英矽智能的生成式AI平台帮助公司快速有效地推进主要由新候选药物组成的完全自主设计、研发的AIDD管线。截至最后实际可行日期,公司已有效地建立由31个项目组成的多元化完全内部生成管线,涵盖29个药物靶点。
公司的核心产品ISM001-055是一种小分子候选药物,主要用于通过抑制TNIK治疗纤维化相关适应症,TNIK是一种通过公司的Pharma.AI平台识别的新型抗纤维化靶点。公司于2023年4月启动了一项多中心、随机、双盲、安慰剂对照的IIa期临床试验,以评估ISM001-055在中国的安全性、耐受性、PK及疗效,并计划于2023年下半年在美国启动IIa期临床试验。
值得注意的是,英矽智能此前宣布,其已经开始AI研制药物的首批人体试验,为一名中国患者提供一种治疗慢性肺部疾病特发性肺纤维化的新型疗法。
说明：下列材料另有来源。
(** C4. The callback plots, per surviving row, [paid_search_spend ** alpha]
    and [banner_ads_spend ** beta]. On the reals, a base [>= 0] and an
    exponent in [0.01, 1.0] give a value that is [>= 0] and at most
    [max(1, base)], hence finite; and [[100, 400] ** 0.5 = [10, 20]]. *)
Theorem diminishing_power :
  (∀ (num : Type) (N : Number num) (P : Power num)
     (h : gmap loc (DataFrame num)) (df : loc) (dataset : DataFrame num)
     (objective : string) (selected_products : list string)
     (budget_threshold alpha beta : num) (start_date end_date : Z),
     h !! df = Some dataset →
     let rs := filter (retained selected_products budget_threshold
                         start_date end_date) (rows dataset) in
     rs ≠ [] →
     ∃ figures h',
       update_graphs df objective selected_products budget_threshold
         alpha beta start_date end_date h = (Ok figures, h')
       ∧ fig_diminishing figures
         = GoFigure
             [Scatter (Date <$> rs)
                ((λ x, pow x alpha) <$> (Paid_Search_Spend <$> rs))
                "Diminishing Paid Search";
              Scatter (Date <$> rs)
                ((λ x, pow x beta) <$> (Banner_Ads_Spend <$> rs))
                "Diminishing Banner Ads"])
  ∧ (∀ x exponent : R,
       (0 <= x)%R → (0.01 <= exponent <= 1)%R →
       (0 <= pow x exponent <= Rmax 1 x)%R)
  ∧ series_pow [100; 400]%R 0.5%R = [10; 20]%R.
Proof.
  split_and!.
  - intros num N P h df dataset objective selected_products budget_threshold
      alpha beta start_date end_date Hdf rs Hrs.
    destruct (update_graphs_run h df dataset objective selected_products
                budget_threshold alpha beta start_date end_date Hdf Hrs)
      as (a1 & a2 & frame & h' & _ & _ & _ & Hrun).
    eexists _, h'. split; [exact Hrun | reflexivity].
  - intros x exponent Hx He. split.
    + by apply Rpow_nonneg.
    + apply Rpow_bounded; lra.
  - unfold series_pow, pow, real_power. simpl.
    replace 100%R with (10 * 10)%R by lra.
    replace 400%R with (20 * 20)%R by lra.
    rewrite !Rpow_half_square by lra. reflexivity.
Qed.

Lemma diminishing_power_witness :
  (∃ figures h',
     update_graphs sample_df "Sales" ["A"; "B"; "C"] 100%Z 1%Z 1%Z
       20230101 20231231 sample_store = (Ok figures, h')
     ∧ fig_diminishing figures
       = GoFigure
           [Scatter [20230131; 20230228; 20230331]%Z [100; 200; 300]%Z
              "Diminishing Paid Search";
            Scatter [20230131; 20230228; 20230331]%Z [50; 60; 70]%Z
              "Diminishing Banner Ads"])
  ∧ (0 <= pow 100 0.5 <= Rmax 1 100)%R.
Proof.
  split.
  - apply (proj1 diminishing_power Z int_number int_power sample_store
             sample_df sample_frame "Sales" ["A"; "B"; "C"] 100%Z 1%Z 1%Z
             20230101%Z 20231231%Z).
    + vm_compute. reflexivity.
    + vm_compute. discriminate.
  - apply (proj1 (proj2 diminishing_power)); lra.
Defined.

(** C5. The uplift series is the sales series multiplied elementwise by
    [1 + alpha], and it is what the callback plots as "Uplifted Sales";
    on binary64, [uplift([1000, 2000], 0.1) = [1100.0, 2200.0]]. *)
Theorem uplift_scales_sales :
  (∀ (num : Type) (N : Number num) (sales : list num) (alpha : num),
     uplift sales alpha = (λ s, mul s (add one alpha)) <$> sales)
  ∧ (∀ (num : Type) (N : Number num) (P : Power num)
       (h : gmap loc (DataFrame num)) (df : loc) (dataset : DataFrame num)
       (objective : string) (selected_products : list string)
       (budget_threshold alpha beta : num) (start_date end_date : Z),
       h !! df = Some dataset →
       let rs := filter (retained selected_products budget_threshold
                           start_date end_date) (rows dataset) in
       rs ≠ [] →
       ∃ figures h',
         update_graphs df objective selected_products budget_threshold
           alpha beta start_date end_date h = (Ok figures, h')
         ∧ fig_uplift figures
           = GoFigure
               [Scatter (Date <$> rs) (Sales <$> rs) "Actual Sales";
                Scatter (Date <$> rs) (uplift (Sales <$> rs) alpha)
                  "Uplifted Sales"])
  ∧ uplift [1000; 2000]%float 0.1%float = [1100; 2200]%float.
Proof.
  split_and!.
  - reflexivity.
  - intros num N P h df dataset objective selected_products budget_threshold
      alpha beta start_date end_date Hdf rs Hrs.
    destruct (update_graphs_run h df dataset objective selected_products
                budget_threshold alpha beta start_date end_date Hdf Hrs)
      as (a1 & a2 & frame & h' & _ & _ & _ & Hrun).
    eexists _, h'. split; [exact Hrun | reflexivity].
  - vm_compute. reflexivity.
Qed.

Lemma uplift_scales_sales_witness :
  ∃ figures h',
    update_graphs sample_df "Sales" ["A"; "B"; "C"] 100%Z 1%Z 1%Z
      20230101 20231231 sample_store = (Ok figures, h')
    ∧ fig_uplift figures
      = GoFigure
          [Scatter [20230131; 20230228; 20230331]%Z [1000; 2000; 3000]%Z
             "Actual Sales";
           Scatter [20230131; 20230228; 20230331]%Z [2000; 4000; 6000]%Z
             "Uplifted Sales"].
Proof.
  apply (proj1 (proj2 uplift_scales_sales) Z int_number int_power sample_store
           sample_df sample_frame "Sales" ["A"; "B"; "C"] 100%Z 1%Z 1%Z
           20230101%Z 20231231%Z).
  - vm_compute. reflexivity.
  - vm_compute. discriminate.
Defined.


(** * Further properties of the callback *)

Section CallFrameFacts.
Context {num : Type} `{Number num} `{Power num}.
Implicit Types (h : gmap loc (DataFrame num)) (f : DataFrame num) (l : loc).

Lemma rows_filtered_frame f selected_products budget_threshold
    start_date end_date :
  rows (filtered_frame f selected_products budget_threshold start_date end_date)
  = filter (retained selected_products budget_threshold start_date end_date)
      (rows f).
Proof.
  unfold filtered_frame. cbn [rows].
  rewrite (mask_select_filter
    (λ r, (Date r >=? start_date)%Z && (Date r <=? end_date)%Z)
    (λ r, (start_date ≤ Date r ≤ end_date)%Z)).
  2:{ intros r. cbv beta. rewrite andb_true_iff, Z.geb_le, Z.leb_le. tauto. }
  rewrite (mask_select_filter
    (λ r, bool_decide (Product r ∈ selected_products))
    (λ r, Product r ∈ selected_products)).
  2:{ intros r. cbv beta. apply bool_decide_eq_true. }
  rewrite (mask_select_filter
    (λ r, ge (add (Paid_Search_Spend r) (Banner_Ads_Spend r)) budget_threshold)
    (λ r, ge (add (Paid_Search_Spend r) (Banner_Ads_Spend r))
             budget_threshold = true)) by done.
  apply three_filters.
Qed.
英矽智能如果能成功上市,将成为亚太区的“AI制药第一股”。
事实上,AI制药的商业模式不仅只有像英矽智能这种直接研发药物出售的AI Biotech,还有出售软件的AI SaaS,出售药物研发服务的AI
CRO。
从英伟达和Recursion的合作中,浙商证券看到了CRO企业的机会。该券商认为,CXO行业中的CRO企业最大的优势在于借助服务药物研发过程积攒了大量数据,这些数据包括成功和失败两类经验,均能够赋能、完善数据库。搭建高通量数据生成能力的智能实验室,将成为核心竞争力,也是AI参与者们的重要竞争壁垒。因此,凭借丰富的数据优势,CRO可能成为AI+领域最大赢家。
据了解,作为创新药行业的卖铲人和独立的第三方研究机构,CRO企业能够帮助药企缩短研发周期,降低研发成本,提高研发成功率。思瀚产业研究院的研究结果显示,在Ⅰ-Ⅲ期临床试验阶段,CRO公司整体用时可节省34%,同时节省30-50%的成本。对于药企来讲,把研发外包给CRO公司具有巨大吸引力。
而AI在医药外包领域的应用主要包括临床试验数据管理、药物安全监测、药物品质控制等方面。通过对临床试验数据的分析和管理,AI可以帮助加速临床试验的进程和降低试验成本。在药物安全监测方面,AI可以通过分析药物使用数据,实现对潜在的不良反应的预测和监测。此外,AI还可以帮助药品品质控制和管理,保障药品的安全和质量。
据咨询服务提供商财富商业洞察预计,到2030年,全球CRO服务市场规模将达到1885亿美元,复合年增长率(CAGR)达12.5%。
国内众多CRO企业也都已经纷纷投入AI制药赛道。例如,药明康德(02359)、美迪西(688202.SH)、药石科技(300725.SZ)、成都先导(688222.SH)、皓元医药(688131.SH)、泓博医药(301230.SZ)等公司均对AI制药相关业务有所布局。
总结
总的来说,AI对于制药行业具有重要意义,麦肯锡全球研究所(McKinsey Global
Institute)给出观点认为,AI引导的自动化技术的快速发展将彻底改变科学家在实验室发现新药的方式。学者们正在追踪AI/ML在制药行业的使用情况,包括药物发现、药物再利用和提高制药生产率。
但目前,AI制药领域仍处在较早期发展的阶段,AI制药长期规模广阔并不代表短期不存在风险。该行业需要面对的挑战并不少,相应商业模式的盈利困境可能会让投资者望而却步。
有分析认为,源于AI制药在算法、算力及数据方面需要较大的投入,且单一路径发展或有一定局限,预计未来多种商业模式协同发展有望逐步成为趋势。但无论如何,AI制药的潜力仍然需要时间去验证。